If loose monetary policy caused the crisis how can loose monetary policy get us out? The hair of the dog argument is a convenient one to make, as I did in 2009:

  • “the Bank's solution is a larger dose of what caused the original disease.” [1]
  • “We are now seeing the inevitable hangover and are faced with choice – either to go through the painful but necessary recovery (a hangover) or simply to prolong the intoxication… QE is more hair of the dog.” [1]

This leads to a related idea that a liquidation is a necessary consequence of a boom. Once you accept an Austrian style boom then a recession is an inevitable and necessary consequence. In this 2009 article for Comment is Free article I reeled off some standard arguments:

  • “Over the last few years we have seen an unsustainable boom that has been financed through impoverishment. During this boom scarce capital has been squandered. Rather than use credit as a foundation for wealth-creation, it was erroneously treated as actual wealth, and consumed” [2]
  • “a decline in output is an important step towards production that more closely matches consumer demand. If GDP growth has been driven by bubble activity, a fall in GDP is therefore an inevitable and necessary stage of recovery.” [2]
  • “Genuine economic growth will only return if relative prices can adjust, malinvestment gets liquidated, and a correction is allowed to occur.” [2]
  • “the recession itself is a sign that markets are adjusting, and that entrepreneurs are engaging in the recalculation that is required to understand which plans were unprofitable and where capital should be reallocated. Allowing relative prices to adjust as quickly as possible, reducing labour market rigidities, and improving labour mobility will all help with this" [4]

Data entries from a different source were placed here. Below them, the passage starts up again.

(* ===== verification/CompressedWalk.v ===== *)
(** * What a scan of a compressed snapshot has to deliver

    The rows a scan keeps and those it may leave out, its position as a list of
    rows still to come, and the invariant of its state. *)

From S2P Require Import Prelude Words Bytes Selection Vector Kernels Int4 Bitmaps Batch Columns Bridge BridgeInv Expr ExprProps ExprEval ExprSpec ExprContract Compressed CompressedColumns CompressedBuild CompressedTable CompressedProps CompressedScan CompressedSource CompressedNext.

Section walk.
Context `{PC : PgCore} `{BM : Bitmapsets} `{EX : PgExecutor} `{SX : !ScalarExecutor}.

(** ** Conditions *)

(** A condition of the scan: the tree of its exact filter, and what pruning
    uses. *)
Record QualSpec : Type := mkQualSpec {
  qs_filter : option ExprNode;
  qs_scalar : option ExprState;
  qs_prunable : bool;
  qs_attnum : Z;
  qs_op : PgBatchInt4Op;
}.

Section conditions.
Context (attnums : list Z) (resolve : VarNode → Z) (ec : ExprContext).

(** A row through the columns of the scan; other columns are attribute 0. *)
Definition scan_cell (cells : row_cells) (column : Z) : option Z :=
  let attnum := zget 0 attnums column in if attnum <? 1 then None else cell_at (attnum - 1) cells.

(** The scalar executor's answer for a row. *)
Definition row_outcome (node : ExprNode) (cells : row_cells) : res (option Z) :=
  eval node (at_row ec (λ v, scan_cell cells (resolve v))).

Definition accepts (node : ExprNode) (cells : row_cells) : bool := bool_decide (row_outcome node cells = Ok (Some 1)).

Definition filter_accepts (cells : row_cells) (q : QualSpec) : bool :=
  match qs_filter q with Some node => accepts node cells | None => true end.

(** The exact filters accept the row; without filtering every row is kept. *)
Definition kept (mode : SourceScanMode) (specs : list QualSpec) (cells : row_cells) : bool :=
  match mode with PG_BATCH_TAM_FILTER => forallb (filter_accepts cells) specs | _ => true end.

(** The pruning side of a condition, its scalar evaluated. *)
Definition prune_of (q : QualSpec) : res PruneQual :=
  match qs_scalar q with
  | None => Ok (mkPruneQual (qs_prunable q) (qs_attnum q) (qs_op q) (0, false))
  | Some scalar =>
      value ← ExecEvalExpr scalar ec;
      Ok (mkPruneQual (qs_prunable q) (qs_attnum q) (qs_op q) match value with Some v => (v, false) | None => (0, true) end)
  end.

Fixpoint prune_quals (specs : list QualSpec) : res (list PruneQual) :=
  match specs with
  | [] => Ok []
  | q :: specs => p ← prune_of q; l ← prune_quals specs; Ok (p :: l)
  end.

(** Pruning may leave a row out only if this is false. *)
Definition candidate (mode : SourceScanMode) (prunes : list PruneQual) (cells : row_cells) : bool :=
  match mode with PG_BATCH_TAM_BATCH => true | _ => quals_hold prunes cells end.

(** The rows the query can see. *)
Definition wanted (mode : SourceScanMode) (specs : list QualSpec) (prunes : list PruneQual) (cells : row_cells) : bool :=
  kept mode specs cells && candidate mode prunes cells.

(** The scan's condition [x] is [q], however often evaluated. *)
Definition qual_ok (q : QualSpec) (x : SourceQual) : Prop :=
  match qs_filter q, sq_expr x with
  | None, None => True
  | Some node, Some e => expr_ok resolve node true e ∧ 0 ≤ e_column e < zlength attnums ∧
      ∀ c, bms_is_member c (sq_column_mask x) = true → c = e_column e
  | _, _ => False
  end ∧
  sq_scalar_expr x = qs_scalar q ∧ pq_prunable (sq_prune x) = qs_prunable q ∧ pq_attnum (sq_prune x) = qs_attnum q ∧
  pq_op (sq_prune x) = qs_op q ∧ (qs_scalar q = None → pq_scalar (sq_prune x) = (0, false)).

(** An evaluation that ends the scan. *)
Definition scan_raises (specs : list QualSpec) (rows : list row_cells) : Prop :=
  (∃ q scalar err, q ∈ specs ∧ qs_scalar q = Some scalar ∧ ExecEvalExpr scalar ec = Raise err) ∨
  ∃ q node cells err, q ∈ specs ∧ qs_filter q = Some node ∧ cells ∈ rows ∧ row_outcome node cells = Raise err.

(** *** Preparing the prune conditions *)

Lemma prepare_qual_ok q x quals i :
  qual_ok q x → quals !! Z.to_nat i = Some x → 0 ≤ i →
  match prepare_qual ec i quals with
  | Ok quals' => ∃ x' p, quals' = <[Z.to_nat i := x']> quals ∧ qual_ok q x' ∧ prune_of q = Ok p ∧ sq_prune x' = p
  | Raise _ => ∃ scalar err, qs_scalar q = Some scalar ∧ ExecEvalExpr scalar ec = Raise err
  | Undefined => False
  end.
Proof.
  intros Hq Hx Hi. pose proof Hq as (Hf & Hs & Hp & Ha & Ho & Hn). pose proof (lookup_lt_Some _ _ _ Hx) as Hlt.
  unfold prepare_qual, prune_of. rewrite (aref_lookup _ _ _ Hi Hx), bind_Ok, Hs.
  destruct (qs_scalar q) as [scalar|] eqn:Es.
  - pose proof (eval_defined scalar ec). destruct (ExecEvalExpr scalar ec) as [v|err|] eqn:Ev; [|by exists scalar, err|done].
    rewrite bind_Ok, aset_ok by lia. eexists _, _. split; [reflexivity|]. split; [|split; [reflexivity|]].
    + unfold qual_ok. rewrite Es. by split_and!.
    + unfold set_qual_scalar. cbn. by rewrite Hp, Ha, Ho.
  - exists x, (sq_prune x). rewrite list_insert_id by done. split_and!; [done|done| |done].
    rewrite <- Hp, <- Ha, <- Ho. specialize (Hn eq_refl). destruct (sq_prune x). cbn in *. by subst.
Qed.

Lemma prune_quals_spec specs prunes :
  prune_quals specs = Ok prunes ↔ Forall2 (λ q p, prune_of q = Ok p) specs prunes.
Proof.
  revert prunes. induction specs as [|q specs IH]; intros prunes; cbn [prune_quals].
  - split; [by intros [= <-]|]. by intros ->%Forall2_nil_inv_l.
  - split.
    + intros (p & Hp & (l & Hl & [= <-])%bind_ok_inv)%bind_ok_inv. constructor; [done|by apply IH].
    + intros (p & l & Hp & Hl & ->)%Forall2_cons_inv_l. rewrite Hp, bind_Ok. by rewrite (proj2 (IH l) Hl).
Qed.

Lemma prepare_quals_ok specs quals :
  Forall2 qual_ok specs quals →
  match foldM (prepare_qual ec) (seqZ 0 (zlength quals)) quals with
  | Ok quals' => Forall2 qual_ok specs quals' ∧ prune_quals specs = Ok (sq_prune <$> quals')
  | Raise _ => scan_raises specs []
  | Undefined => False
  end.
Proof.
  intros Hall. pose proof (Forall2_length _ _ _ Hall) as Hlen.
  pose proof (for_cases (λ i l, Forall2 qual_ok specs l ∧
      ∀ j q, (j < Z.to_nat i)%nat → specs !! j = Some q → ∃ x, l !! j = Some x ∧ prune_of q = Ok (sq_prune x))
    (prepare_qual ec) (zlength quals) quals (scan_raises specs [])) as Hloop.
  destruct Hloop as [(quals' & -> & Hq & Hp)|(err & -> & Hr)]; [lia|split; [done|intros; lia]| |split; [done|]|done].
  - intros i l Hi [Hl Hp]. destruct (lookup_lt_is_Some_2 specs (Z.to_nat i)) as [q Hq]; [lia|].
    destruct (Forall2_lookup_l _ _ _ _ _ Hl Hq) as (x & Hx & Hok).
    pose proof (prepare_qual_ok q x l i Hok Hx (proj1 Hi)) as Hstep.
    destruct (prepare_qual ec i l) as [l'|err|]; [|right|done].
    + left. destruct Hstep as (x' & p & -> & Hok' & Hpr & <-). eexists; split; [reflexivity|]. split.
      * rewrite <- (list_insert_id specs (Z.to_nat i) q) by done. by apply Forall2_insert.
      * intros j q' Hj Hq'. pose proof (lookup_lt_Some _ _ _ Hx). destruct (decide (j = Z.to_nat i)) as [->|].
        -- exists x'. rewrite list_lookup_insert_eq by lia. split; [done|congruence].
        -- rewrite list_lookup_insert_ne by done. apply (Hp j); [lia|done].
    + exists err. split; [done|]. left. destruct Hstep as (scalar & e & ? & ?). exists q, scalar, e.
      split; [by eapply list_elem_of_lookup_2|done].
  - apply prune_quals_spec, Forall2_fmap_r, Forall2_same_length_lookup.
    pose proof (Forall2_length _ _ _ Hq) as Hlen'. split; [done|]. intros j q x Hj Hx.
    destruct (Hp j q) as (x' & Hx' & E); [apply lookup_lt_Some in Hj; lia|done|]. congruence.
Qed.
End conditions.

(** ** Positions *)

Section positions.
Context (gb : Z) (chunks : list (list row_cells)).
Context (Hgb : 1 ≤ gb) (Hchunks : Forall (λ chunk, 1 ≤ zlength chunk ≤ 64) chunks).

Abbreviation nchunks := (zlength chunks).

(** The rows from a position on. *)
Definition remaining (c : ScanCursor) : list row_cells :=
  drop (Z.to_nat (batch_row c)) (concat (drop (Z.to_nat (batch_index c)) chunks)).

Definition group_end (j : Z) : Z := Z.min ((j + 1) * gb) nchunks.

Record cursor_ok (c : ScanCursor) : Prop := {
  cu_group : 0 ≤ group_index c ≤ group_count gb nchunks;
  cu_done : group_index c = group_count gb nchunks → batch_index c = nchunks ∧ batch_row c = 0;
  cu_batch : group_index c < group_count gb nchunks → group_index c * gb ≤ batch_index c ≤ group_end (group_index c);
  cu_row : batch_index c < nchunks → 0 ≤ batch_row c < zlength (zget [] chunks (batch_index c));
  cu_end : group_index c < group_count gb nchunks → batch_index c = group_end (group_index c) → batch_row c = 0;
  cu_ready : group_index c < group_count gb nchunks → group_ready c = false →
    batch_index c = group_index c * gb ∧ batch_row c = 0;
}.

Lemma group_start j : 0 ≤ j < group_count gb nchunks → j * gb < nchunks.
Proof.
  intros [H0 Hj]. unfold group_count in Hj. pose proof (Z.div_mod nchunks gb). pose proof (Z.mod_pos_bound nchunks gb).
  destruct (Z.eqb_spec (nchunks mod gb) 0); nia.
Qed.

Lemma group_next j : 0 ≤ j < group_count gb nchunks →
  (j + 1 = group_count gb nchunks ∧ group_end j = nchunks) ∨ (j + 1 < group_count gb nchunks ∧ group_end j = (j + 1) * gb).
Proof.
  intros [H0 Hj]. unfold group_end, group_count in *. pose proof (Z.div_mod nchunks gb). pose proof (Z.mod_pos_bound nchunks gb).
  destruct (Z.eqb_spec (nchunks mod gb) 0), (decide (j + 1 = nchunks / gb)); (left; nia) || (right; nia) || idtac.
  destruct (decide (j = nchunks / gb)); (left; nia) || (right; nia).
Qed.

Lemma chunk_bounds i : 0 ≤ i < nchunks → chunks !! Z.to_nat i = Some (zget [] chunks i) ∧ 1 ≤ zlength (zget [] chunks i) ≤ 64.
Proof.
  intros Hi. destruct (lookup_lt_is_Some_2 chunks (Z.to_nat i)) as [chunk E]; [lia|].
  unfold zget. rewrite E. split; [done|]. by apply (Forall_lookup_1 _ _ _ _ Hchunks E).
Qed.

Lemma start_ok : cursor_ok (mkCursor 0 0 0 false false).
Proof.
  assert (0 ≤ group_count gb nchunks).
  { unfold group_count. pose proof (Z.div_pos nchunks gb). destruct (_ =? 0); lia. }
  constructor; cbn; try lia.
  - intros E. pose proof (Z.div_mod nchunks gb). pose proof (Z.mod_pos_bound nchunks gb). pose proof (Z.div_pos nchunks gb).
    unfold group_count in E. destruct (Z.eqb_spec (nchunks mod gb) 0); split; nia.
  - unfold group_end. lia.
  - intros Hn. destruct (chunk_bounds 0); lia.
Qed.

(** A position inside a batch. *)
Lemma remaining_split c :
  0 ≤ batch_index c < nchunks → 0 ≤ batch_row c ≤ zlength (zget [] chunks (batch_index c)) →
  remaining c = drop (Z.to_nat (batch_row c)) (zget [] chunks (batch_index c)) ++ concat (drop (S (Z.to_nat (batch_index c))) chunks).
Proof.
  intros Hb Hr. destruct (chunk_bounds _ Hb) as [E _]. unfold remaining. rewrite (drop_S _ _ _ E). cbn [concat].
  rewrite drop_app_le by lia. done.
Qed.

(** Loading a piece of a batch. *)
Lemma remaining_piece c n :
  0 ≤ batch_index c < nchunks → 0 ≤ batch_row c → 0 ≤ n → batch_row c + n ≤ zlength (zget [] chunks (batch_index c)) →
  remaining c = take (Z.to_nat n) (drop (Z.to_nat (batch_row c)) (zget [] chunks (batch_index c))) ++
    remaining (if batch_row c + n =? zlength (zget [] chunks (batch_index c)) then set_position c (batch_index c + 1) 0
               else set_position c (batch_index c) (batch_row c + n)).
Proof.
  intros Hb Hr Hn Hle. rewrite remaining_split by lia.
  rewrite <- (take_drop (Z.to_nat n) (drop (Z.to_nat (batch_row c)) _)) at 1. rewrite <- app_assoc. f_equal.
  rewrite drop_drop. destruct (Z.eqb_spec (batch_row c + n) (zlength (zget [] chunks (batch_index c)))) as [E|].
  - rewrite drop_ge by lia. unfold remaining. cbn. by replace (Z.to_nat (batch_index c + 1)) with (S (Z.to_nat (batch_index c))) by lia.
  - rewrite remaining_split by (cbn; lia). cbn. by replace (Z.to_nat (batch_row c + n)) with (Z.to_nat (batch_row c) + Z.to_nat n)%nat by lia.
Qed.

Lemma piece_ok c n :
  cursor_ok c → group_index c < group_count gb nchunks → batch_index c < group_end (group_index c) → group_ready c = true →
  1 ≤ n → batch_row c + n ≤ zlength (zget [] chunks (batch_index c)) →
  cursor_ok (if batch_row c + n =? zlength (zget [] chunks (batch_index c)) then set_position c (batch_index c + 1) 0
             else set_position c (batch_index c) (batch_row c + n)).
Proof.
  intros [] Hg Hb Hrd Hn Hle. specialize (cu_batch0 Hg). assert (Hlt : batch_index c < nchunks) by (unfold group_end in *; lia).
  specialize (cu_row0 Hlt). assert (0 ≤ batch_index c) by nia.
  destruct (Z.eqb_spec (batch_row c + n) (zlength (zget [] chunks (batch_index c)))); constructor; cbn; try lia; try congruence.
  intros Hlt'. destruct (chunk_bounds (batch_index c + 1)); lia.
Qed.

(** Leaving a group out. *)
Lemma remaining_skip c :
  cursor_ok c → group_index c < group_count gb nchunks → group_ready c = false →
  remaining c = concat (group_part gb (group_index c) chunks) ++ remaining (set_position c (group_end (group_index c)) 0).
Proof.
  intros [] Hg Hrd. destruct (cu_ready0 Hg Hrd) as [Hb Hr]. unfold remaining. rewrite Hr, Hb. cbn [batch_row batch_index set_position].
  rewrite !drop_0. unfold group_part. rewrite <- (take_drop (Z.to_nat gb) (drop (Z.to_nat (group_index c * gb)) chunks)) at 1.
  rewrite concat_app, drop_drop. f_equal. f_equal. unfold group_end.
  destruct (Z.le_ge_cases ((group_index c + 1) * gb) nchunks).
  - f_equal. nia.
  - rewrite !drop_ge by nia. done.
Qed.

Lemma skip_ok c :
  cursor_ok c → group_index c < group_count gb nchunks → cursor_ok (set_position (set_group_ready c true) (group_end (group_index c)) 0).
Proof.
  intros [] Hg. pose proof (group_start (group_index c)). pose proof (group_next (group_index c)).
  constructor; cbn; try lia; try done; try (unfold group_end; nia).
  intros Hlt. destruct (chunk_bounds (group_end (group_index c))); [unfold group_end in *; nia|lia].
Qed.

Lemma enter_ok c : cursor_ok c → cursor_ok (set_group_ready c true).
Proof. intros []. by constructor. Qed.

(** Going on to the next group. *)
Lemma next_group_ok c p :
  cursor_ok c → group_index c < group_count gb nchunks → batch_index c = group_end (group_index c) →
  cursor_ok (mkCursor (group_index c + 1) (batch_index c) (batch_row c) false p).
Proof.
  intros [] Hg He. specialize (cu_end0 Hg He). destruct (group_next (group_index c)) as [[E1 E2]|[E1 E2]]; [lia| |];
    constructor; cbn; try lia; try done.
  unfold group_end in *. nia.
Qed.

Lemma remaining_done c : cursor_ok c → group_index c = group_count gb nchunks → remaining c = [].
Proof. intros [] Hg. destruct (cu_done0 Hg) as [E1 E2]. unfold remaining. rewrite E1, E2, (drop_ge chunks) by lia. done. Qed.
End positions.
End walk.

Verdict: If the inflation argument is over simplified monetarism, then this is over simplified Austrianism. I totally neglected the distinction between a primary and secondary recession and ignored the possibility that such declines in output were unnecessary. 

However, by 2010 I was making a more distinct monetary equilibrium argument:

  • “There is a plausible free market argument to say that under certain institutional conditions (such as competitive banks and no moral hazard), increases in the money supply to offset changes in the demand for money would avoid adjustments having to take place through the notoriously ‘sticky’ real economy. In the same way that inflation creates real effects, so does a monetary deflation, and these effects are neither desirable nor necessary.” [4]
  • "A further argument that Austrian's might be interested in, is the distinction between an expansion in the money supply to offset an increase in the demand for money, and an expansion in the money supply as a means to stimulate aggregate demand." [see here].

 And in an IEA article published in March 2011 I was a lot clearer:

  • “Austrian economists are happy to acknowledge that under certain theoretical conditions QE can work as Congdon suggests – when the demand for money rises a corresponding increase in the supply can restore monetary equilibrium without forcing an adjustment to take place through prices and output” [5]
  • “the best hope for monetary policy was that it prevented the ‘primary recession’ caused by the bubble unwinding turning into a "secondary recession" that sucked in the whole economy.” [5]
  • just as the monetarist view is too rosy, the Rothbardian view is too pessimistic.” [5]

Verdict (2): I got there in the end

 

5. Unintended consequences of setting a precedent

In February 2010 I published a Guardian article that softened my critique of QE: 

  • “To judge whether it worked depends on what would have happened without QE, and economists typically lack the toolkit to engage in rigorous counterfactual analysis.” [3]
  • “Even if we understood better how the economy would look without the actual policy responses, determining whether they "worked" implies we understand the intentions of the primary decision-makers. Only then would we know if the actual outcomes match the intended consequences” [3]

 Part of the problem with QE is that it reuqires an exit strategy, and we entered it without having a clear one:

  • “The excess liquidity that QE creates will find its way into the real economy at some point – possibly after the economy has already begun to recover naturally – and this is why having an exit strategy is so important. Again, the more confidence markets have in the efficacy of such a strategy, the harder it is for QE to ‘work’, but doubts remain as to whether this can be navigated. Some argue that it’s simple to hike up interest paid on reserves, or possibly even confiscate such reserves when banks begin lending again. However, this overestimates the Bank of England’s ability to anticipate events.” [4]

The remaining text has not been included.